Cheguei a uma subida e resolvi descer da bike. Empurrá-la era mais fácil no meio de tanto barro. Quando voltei a pedalar descobri que por culpa do excesso de água e de areia, o câmbio da bike se tornara totalmente automático, ou seja, trocava marchas sozinho, principalmente as marchas leves que utilizo nas subidas. Logo cheguei à primeira de muitas pequenas e grandes serras que encontraria pelo Caminho da Fé. Essa era uma serra pequena e enfrentei uma subida enorme empurrando a bike sob vento e chuva, tarefa que não foi das mais fáceis, pois eu escorregava no barro. Enquanto seguia empurrando a bike morro acima me lembrei da Trilha Inca e de sua suas muitas subidas, que enfrentei em janeiro último. A diferença era que dessa vez não carregava o peso nas costas, mas sim empurrava o peso. E o principal era o ar não ser rarefeito. Então eu estava no lucro! Quando cheguei ao final da subida encontrei um morador caminhando pela estrada. Começamos a conversar e segui empurrando a bike ao lado dele por um bom tempo. O nome do tal senhor era Pedro e ele foi me contando sobre sua vida e sobre alguns projetos ecológicos que estava desenvolvendo. A conversa estava interessante e ao chegarmos ao asfalto e trevo de acesso a cidade de Santa Rita do Passa Quatro, nos separamos. Ali nos despedimos e seu Pedro pediu que chegando a Aparecida eu fizesse uma oração por ele e pelos seus projetos.

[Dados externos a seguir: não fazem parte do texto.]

(* ===== verification/PgStoreSpec.v ===== *)
(** * What archiving a run does to the database

    Each statement of the run store's transaction, and the transaction as a
    whole, against a server other ingestions use at the same time. Whatever
    happens, all of a run is archived or nothing; a run archived before keeps
    everything it had; and what is answered is what is stored. *)

From stdpp Require Import gmap sorting.
From S2P Require Import Prelude JsString JsBytes JsMap JsSort JsNumber JsDate Json Model Codec Validator ValidatorRun Io PwText BlobStore ReadTypes ReadModel Projector Archive Dto Pg PgStore.

Local Open Scope Z_scope.

(** ** The catalog *)

Definition find_blob (blobs : list BlobDescriptor) (s : str) : option BlobDescriptor := find (λ b, str_eqb (bl_sha256 b) s) blobs.

Lemma foldl_add_blob now blobs m s :
  foldl (add_blob now) m blobs !! s = match m !! s with Some r => Some r | None => blob_row now <$> find_blob blobs s end.
Proof.
  revert m. induction blobs as [|b blobs IH]; intros m; [cbn; by destruct (m !! s)|]. cbn [foldl find_blob find]. rewrite IH.
  unfold add_blob. destruct (m !! bl_sha256 b) as [r|] eqn:Eb.
  - destruct (m !! s) as [r'|] eqn:Es; [done|]. destruct (str_eqb (bl_sha256 b) s) eqn:E; [|done].
    apply str_eqb_eq in E as <-. congruence.
  - destruct (str_eqb (bl_sha256 b) s) eqn:E.
    + apply str_eqb_eq in E as <-. by rewrite lookup_insert_eq, Eb.
    + apply str_eqb_neq in E. by rewrite lookup_insert_ne.
Qed.

Definition put_blobs (now : Z) (blobs : list BlobDescriptor) (t : Tables) : Tables := t <| qe_blobs ::= λ m, foldl (add_blob now) m blobs |>.

(** Each blob has a row of its size. *)
Definition catalogued (blobs : list BlobDescriptor) (t : Tables) : Prop :=
  Forall (λ b, bw_size_bytes <$> qe_blobs t !! bl_sha256 b = Some (bl_sizeBytes b)) blobs.

Lemma recorded_sizes_lookup blobs t b : b ∈ blobs → recorded_sizes blobs t !! bl_sha256 b = bw_size_bytes <$> qe_blobs t !! bl_sha256 b.
Proof.
  unfold recorded_sizes. induction blobs as [|c blobs IH]; intros Hb; [by apply not_elem_of_nil in Hb|]. cbn.
  destruct (decide (bl_sha256 c = bl_sha256 b)) as [E|E].
  - rewrite E. destruct (qe_blobs t !! bl_sha256 b) as [r|] eqn:Er; cbn; [by rewrite lookup_insert_eq|].
    apply not_elem_of_list_to_map_1. intros ([x z] & Hx & (d & Hd & Hp)%list_elem_of_omap)%list_elem_of_fmap.
    destruct (qe_blobs t !! bl_sha256 d) as [r|] eqn:Ed; [|done]. cbn in *. simplify_eq. congruence.
  - apply elem_of_cons in Hb as [->|Hb]; [done|]. rewrite <- IH by done.
    destruct (qe_blobs t !! bl_sha256 c); cbn; [by rewrite lookup_insert_ne|done].
Qed.

Lemma check_recorded_Ok sizes blobs : check_recorded sizes blobs = Ok tt → Forall (λ b, sizes !! bl_sha256 b = Some (bl_sizeBytes b)) blobs.
Proof.
  induction blobs as [|b blobs IH]; cbn [check_recorded]; [constructor|]. destruct (sizes !! bl_sha256 b) as [z|] eqn:E; [|done].
  destruct (Z.eqb_spec z (bl_sizeBytes b)) as [->|]; [|done]. cbn [negb]. intros Hc. constructor; [done|by apply IH].
Qed.

(** ** Slices *)

Lemma slices_concat {A} fuel n (l : list A) : (0 < n)%nat → (length l <= fuel)%nat → mjoin (slices fuel n l) = l.
Proof.
  intros Hn. revert l. induction fuel as [|fuel IH]; intros l Hl; [by destruct l; simpl in *; [|lia]|]. destruct l as [|x l]; [done|].
  cbn [slices]. change (take n (x :: l) ++ mjoin (slices fuel n (drop n (x :: l))) = x :: l). rewrite IH; [apply take_drop|].
  rewrite length_drop. cbn [length] in *. lia.
Qed.

(** Rows appended under a key, no statement when there are none. *)
Definition put_lines (k : Key) (rows : list StoredSourceLine) (t : Tables) : Tables :=
  match rows with [] => t | _ => append_lines k rows t end.
Definition put_occurrences (k : Key) (rows : list HistoryRow) (t : Tables) : Tables :=
  match rows with [] => t | _ => append_occurrences k rows t end.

A chuva voltou forte e segui pedalando pelo asfalto. A estrada não tinha acostamento, então segui pelo canto da estrada por razões de segurança. Peguei algumas descidas e atingi velocidades maiores, mas em contrapartida o vento e a chuva me fizeram sentir muito frio. Logo cheguei ao bonito portal de entrada da cidade de Santa Rita. Segui por uma avenida e logo cheguei à catedral da cidade. Tirei fotos e utilizando o guia encontrei um hotel próximo ao centro. Entrando no quarto do hotel tirei minhas coisas da bike e limpei o que estava sujo de barro. Depois tomei um longo banho quente e deitei para descansar. Tinha feito somente 20 quilômetros, mas levando em consideração que tinha começado a pedalar depois do almoço, que choveu o tempo todo e que ainda estava me adaptando a pedalar com peso, até que foi uma boa quilometragem. Meu cronograma de viagem já estava atrasado no segundo dia, mas diante das dificuldades que a chuva constante e o barro causavam, o jeito era seguir em frente com segurança, mesmo que de forma lenta.

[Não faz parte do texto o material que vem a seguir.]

Lemma recordBlobs_steady blobs : in_hand (recordBlobs blobs).
Proof. unfold recordBlobs. steadily. Qed.
Lemma relateBlobs_steady k blobs : in_hand (relateBlobs k blobs).
Proof. unfold relateBlobs. steadily. Qed.
Lemma insertLines_steady k lines : in_hand (insertLines k lines).
Proof. unfold insertLines. steadily. Qed.
Lemma recordRetention_steady k e : in_hand (recordRetention k e).
Proof. unfold recordRetention. steadily. Qed.
Lemma replaceQueryIndex_steady k d f : in_hand (replaceQueryIndex k d f).
Proof. unfold replaceQueryIndex. steadily. Qed.
Lemma readStoredRun_steady k : in_hand (readStoredRun k).
Proof. unfold readStoredRun. steadily. Qed.
Lemma storedFingerprint_steady k a : in_hand (storedFingerprint sha256 k a).
Proof. unfold storedFingerprint. steadily. Qed.
#[local] Hint Resolve recordBlobs_steady relateBlobs_steady insertLines_steady recordRetention_steady replaceQueryIndex_steady
  readStoredRun_steady storedFingerprint_steady : in_hand.
Lemma repairStoredIndex_steady k : in_hand (repairStoredIndex json_parse schema sha256 no_files k).
Proof. unfold repairStoredIndex. steadily. Qed.
#[local] Hint Resolve repairStoredIndex_steady : in_hand.
Lemma knownRun_steady k archive expires : in_hand (knownRun json_parse schema sha256 no_files k archive expires).
Proof. unfold knownRun, complete_known. steadily. Qed.
Lemma archiveWithin_steady projectId locator archive published expiresAt index :
  in_hand (archiveWithin json_parse schema sha256 no_files projectId locator archive published expiresAt index).
Proof. unfold archiveWithin, archive_transaction, complete_stored, write_claimed. steadily. Qed.
End keeps.

(** ** Blobs made durable *)

Section durable.
Context {D : Type} (root : str) `{BlobDiskLaws D root} (sha256 : bytes → bytes) (maxBlobBytes : Z) (settles : nat → nat).
Implicit Types d : D.

Lemma since_refl d : since root d [] d.
Proof. by apply calm_since. Qed.
Lemma since_trans d1 d2 d3 : since root d1 [] d2 → since root d2 [] d3 → since root d1 [] d3.
Proof.
  intros [P1 S1 F1] [P2 S2 F2]. split; [by etrans| |by intros f ?%elem_of_nil]. intros f Hf. by rewrite S2, S1.
Qed.
#[local] Instance since_preorder : PreOrder (λ d d', since root d [] d').
Proof. split; [exact since_refl|exact since_trans]. Qed.

(** The store holds what a descriptor describes. *)
Definition durable_blob d (b : BlobDescriptor) : Prop := holds root (sha256_hex sha256) d (bl_sha256 b) (bl_sizeBytes b).
Definition answers (r : RequiredBlob) (b : BlobDescriptor) : Prop := bl_sha256 b = rb_sha256 r ∧ bl_sizeBytes b = rb_sizeBytes r.

Lemma durable_since d d' b : since root d [] d' → durable_blob d b → durable_blob d' b.
Proof. intros S. apply holds_preserved, S. Qed.

Lemma materialise_one_wp attachments r d :
  wp (materialise_one sha256 root maxBlobBytes attachments r) (λ b d', since root d [] d' ∧ answers r b ∧ durable_blob d' b)
    (λ e d', since root d [] d' ∧ e ≠ Unending) d.
Proof.
  unfold materialise_one. destruct (isSha256 _); cbn [negb]; [|apply wp_throw; split; [apply since_refl|done]].
  apply wp_bind. eapply wp_mono; [apply (put_wp root)| |intros e d' [He S]; exact (conj S He)].
  intros p d' (S & size & Es & _ & Eb & Hh). apply wp_ret. split; [done|]. rewrite Eb. cbn in Es.
  destruct (_ && _) in Es; [|done]. injection Es as <-. done.
Qed.

Lemma materialiseBlobs_wp directory required d :
  wp (materialiseBlobs sha256 root maxBlobBytes settles directory required)
    (λ published d', since root d [] d' ∧ Forall2 (λ r b, answers r b ∧ durable_blob d' b) required published) (λ e d', since root d [] d' ∧ e ≠ Unending) d.
Proof.
  unfold materialiseBlobs. destruct required as [|r rs]; [apply wp_ret; split; [apply since_refl|constructor]|]. set (required := r :: rs). clearbody required.
  apply wp_bind. unfold stat_if_there. apply wp_catch, wp_bind.
  assert (∀ d', calm root d d' → since root d [] d') as Hc by (intros d'; apply calm_since).
  pose proof (bl_lstat (root := root) (path_join directory (js "attachments")) d) as Hq. unfold wp at 1.
  destruct (sys_lstat _ d) as [[st|e] d1]; cbn in Hq.
  - apply wp_ret. destruct (bool_decide _); [|by apply wp_throw; auto].
    eapply wp_mono; [eapply (eachLimited_wp settles Unending _ _ (λ d d', since root d [] d') (λ r b d', answers r b ∧ durable_blob d' b) (λ e, e ≠ Unending))| |].
    + unfold MATERIALISE_CONCURRENCY. lia.
    + intros a b d2 d3 S [? ?]. split; [done|]. by eapply durable_since.
    + intros a d2. apply materialise_one_wp.
    + intros bs d2 [S F]. split; [|done]. by eapply since_trans; [apply Hc|].
    + intros e d2 [S F]. split; [|done]. by eapply since_trans; [apply Hc|].
  - destruct e; cbn; auto.
Qed.

(** ** Under the ingestion lock *)

Context {SV : Server} {SL : ServerLaws}.
Context (json_parse : str → json + str) (schema : option str → json → option (list ErrorObject)) (no_files : FileSystem).

(** A run archived with every blob it needs in the store, and a run completed with blobs that are. *)
Definition archived_durably (k : Key) locator archive expires index sequence t1 t2 d : Prop :=
  ∃ blobs, Archived k archive locator blobs expires index sequence t1 t2 ∧ Forall2 (λ r b, answers r b ∧ durable_blob d b) (ra_requiredBlobs archive) blobs.
Definition completed_durably (k : Key) expires t1 t2 d : Prop :=
  ∃ blobs, Completed k (bl_sha256 <$> blobs) expires t1 t2 ∧ Forall (durable_blob d) blobs.

(** What an ingestion that began with the tables [t0] says of the tables [t'] and the store [d] it leaves. *)
Definition ingested t0 (k : Key) locator archive expires index (r : res StoreThrown PersistResult) (t' : Tables) d : Prop :=
  match r with
  | Ok (Inserted runId sequence) =>
      runId = ra_runId archive ∧ ∃ t1, drift t0 t1 ∧ archived_durably k locator archive expires index sequence t1 t' d
  | Ok (AlreadyPresent runId sequence _ _ _) =>
      runId = ra_runId archive ∧ ∃ t1, drift t0 t1 ∧ fingerprint_of sha256 k archive t1 = Some (ra_contentFingerprint archive, sequence) ∧
      completed_durably k expires t1 t' d
  | Ok (Conflict runId stored offered) =>
      runId = ra_runId archive ∧ offered = ra_contentFingerprint archive ∧ stored ≠ offered ∧ drift t0 t' ∧
      ∃ sequence, fingerprint_of sha256 k archive t' = Some (stored, sequence)
  | Ok (Rejected _ _ _) => False
  | Throw _ => drift t0 t' ∨ ∃ t1, drift t0 t1 ∧
      ((∃ sequence, archived_durably k locator archive expires index sequence t1 t' d) ∨ completed_durably k expires t1 t' d)
  end.

Lemma told_known t0 k locator archive expires index r t' d :
  told t0 sha256 k locator archive [] expires index r t' → (∀ runId sequence, r ≠ Inserted runId sequence) →
  ingested t0 k locator archive expires index (Ok r) t' d.
Proof.
  intros Ht Hr. destruct r as [runId sequence|runId sequence n kept rebuilt|reason runId ds|runId stored offered]; [by edestruct Hr| |done|done].
  destruct Ht as (-> & t1 & Hd & Hf & _ & HC). split; [done|]. exists t1. split_and!; [done..|]. by exists [].
Qed.

Lemma coveredBlobs_durable required published blobs d : coveredBlobs required published = Ok blobs →
  Forall2 (λ r b, answers r b ∧ durable_blob d b) required published → Forall2 (λ r b, answers r b ∧ durable_blob d b) required blobs.
Proof.
  intros Hc%coveredBlobs_Ok Hp. eapply Forall2_impl; [exact Hc|]. intros r b (Hb & E1 & E2). split; [done|].
  apply list_elem_of_lookup_1 in Hb as [i Hi]. by destruct (Forall2_lookup_r _ _ _ _ _ Hp Hi) as (r' & _ & _ & ?).
Qed.

Lemma told_archive t0 k locator archive blobs expires index r t' d :
  told t0 sha256 k locator archive blobs expires index r t' → Forall2 (λ r b, answers r b ∧ durable_blob d b) (ra_requiredBlobs archive) blobs →
  ingested t0 k locator archive expires index (Ok r) t' d.
Proof.
  intros Ht Hb. assert (Forall (durable_blob d) blobs) as Hd.
  { clear -Hb. induction Hb as [|??? ? [_ ?] _ IH]; constructor; auto. }
  destruct r as [runId sequence|runId sequence n kept rebuilt|reason runId ds|runId stored offered]; [| |done|done].
  - destruct Ht as (-> & t1 & Ht1 & HA). split; [done|]. exists t1. split; [done|]. by exists blobs.
  - destruct Ht as (-> & t1 & Ht1 & Hf & _ & HC). split; [done|]. exists t1. split_and!; [done..|]. by exists blobs.
Qed.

No final da tarde saí dar uma volta pelo centro da cidade. Chamou-me atenção as várias casas e casarões antigos, tudo muito bonito e bem cuidado. Bati algumas fotos em frente à catedral e entrei para orar. A catedral é jesuíta e por dentro muito bonita, com belos vitrais. Saí dali e andei mais um pouco pelo centro da cidade. Encontrei a antiga estação de trem, onde atualmente funciona o “Museu Zequinha de Abreu”, em homenagem a um ilustre compositor da cidade cujo maior sucesso foi a marchinha de carnaval “Tico-tico no Fubá”. Algo que notei nas cidades por onde tinha passado foi que o trem, importante meio de transporte responsável por num passado não muito distante transportar o rico café da região, não passar mais por essas cidades. Nem mesmo os trilhos existem mais na maioria das cidades. Já as belas estações foram preservadas e para elas encontradas novas finalidades.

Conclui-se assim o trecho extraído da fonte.